Simulated annealing approaches have been developed for large-scale instances of the problem, particularly for biological network alignment. These methods typically combine local search with perturbation strategies to escape local optima. One such algorithm uses iterated local search with a pheromone-based perturbation strategy adapted from ant colony optimization, and has been applied successfully to protein-protein interaction networks with thousands of vertices.

While the MCCES problem is NP-hard for general graphs, polynomial-time algorithms have been developed for restricted graph classes:

- For trees, the problem can be solved in polynomial time using maximum weight matching in bipartite graphs.

- For outerplanar graphs of bounded degree, a polynomial-time dynamic programming algorithm exists with time complexity $O(n^{4D+4})$, where $D$ is the maximum vertex degree and $n$ is the number of vertices. The algorithm uses the concept of "blades" and configurations to handle decompositions of biconnected components.

- For almost trees of bounded degree (graphs where each biconnected component has at most a constant number of edges beyond a spanning tree), polynomial-time algorithms are known.

The problem remains NP-hard for outerplanar graphs of unbounded degree and for partial k-trees of bounded degree when $k \geq 11$.

It is notable that outerplanar graph structures are particularly relevant for chemistry applications, as approximately 94% of chemical compounds in the NCI database have outerplanar graph structures.

== Related problems ==
The maximum common edge subgraph problem should be distinguished from the maximum common subgraph isomorphism problem, which maximizes the number of vertices (in induced subgraphs) rather than edges.
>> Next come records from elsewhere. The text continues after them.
(** The ioctl passes a request on only if it is in range: whatever user
    space supplies, it fails without a change, or it is the checked call, which
    cannot fail with -EINVAL any more. *)
Lemma ioctl_set_irq_checked nr_irqs hdr user_fds s :
  table_ok nr_irqs s →
  (∀ start count, hdr = Some (start, count) → is_u32 start ∧ is_u32 count) →
  (∀ count l, user_fds count = inl l → Z.of_nat (length l) = count) →
  wp (dfl_feature_ioctl_set_irq nr_irqs hdr user_fds)
     (λ _ s', table_ok nr_irqs s' ∧ ∃ start count l,
        hdr = Some (start, count) ∧ 0 < count ∧ start + count <= nr_irqs ∧ user_fds count = inl l ∧
        table_rel (rebound_between (Some l) start start (start + count)) (q_ctx s) (q_ctx s'))
     (λ e s', table_ok nr_irqs s' ∧ (s' = s ∨ ∃ start count,
        hdr = Some (start, count) ∧ 0 < count ∧ start + count <= nr_irqs)) s.
Proof.
  intros Hok Hhdr Hfds. unfold dfl_feature_ioctl_set_irq.
  destruct (nr_irqs =? 0); [wsteps; auto|]. destruct hdr as [[start count]|]; [|wsteps; auto].
  destruct (Hhdr start count eq_refl) as [Hs Hc]. destruct (id Hok) as (Hb & Hcl & Hn & Hlim).
  destruct ((count =? 0) || _ || _) eqn:Hchk; [wsteps; auto|].
  apply orb_false_iff in Hchk as [[H1%Z.eqb_neq H2%Z.ltb_ge]%orb_false_iff H3%Z.ltb_ge].
  assert (0 < count) by (unfold is_u32 in Hc; lia).
  assert (start + count <= nr_irqs).
  { unfold is_u32 in *. destruct (Z.lt_ge_cases (start + count) (2 ^ 32)).
    - by rewrite u32_small in H2 by (unfold is_u32; lia).
    - unfold u32 in *. assert ((start + count) mod 2 ^ 32 = start + count - 2 ^ 32)
        by (symmetry; apply (Z.mod_unique_pos _ _ 1); lia). lia. }
  destruct (user_fds count) as [l|e] eqn:Hl; [|wsteps; auto].
  unfold dfl_fpga_set_irq_triggers.
  rewrite !u32_small by (unfold is_u32 in *; lia).
  destruct (Z.ltb_spec (start + count) start); [unfold is_u32 in *; lia|].
  destruct (Z.ltb_spec nr_irqs (start + count)); [lia|].
  unfold is_u32 in *.
  eapply wp_mono; [apply (set_irq_triggers_loop_spec start (Some l) (q_ctx s)); try done| |].
  - lia.
  - change (Z.of_nat (length l) = Z.of_nat (0 + Z.to_nat count)). rewrite (Hfds _ _ Hl). lia.
  - lia.
  - apply table_rel_refl. intros j c. unfold rebound_between. by rewrite decide_False by lia.
  - intros ? s' (Hb' & Hc' & Hrel). pose proof (table_rel_length _ _ _ Hrel).
    replace (Z.of_nat (0 + Z.to_nat count)) with count in Hrel by lia.
    split; [split_and!; try done; lia|]. by exists start, count, l.
  - intros e s' (Hb' & Hc' & k & _ & _ & Hrel). pose proof (table_rel_length _ _ _ Hrel).
    split; [split_and!; try done; lia|]. right. by exists start, count.
Qed.
End Irq.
The vertex-maximizing version requires that both edges and non-edges be preserved in the mapping.

The multiple maximum common edge subgraph problem (or multi-MCES) generalizes the problem to more than two graphs. Given a set of graphs, the goal is to find a graph that is isomorphic to a subgraph of each input graph with the maximum number of edges. This variant is particularly relevant for comparing multiple biological networks simultaneously, such as finding conserved structures across multiple species.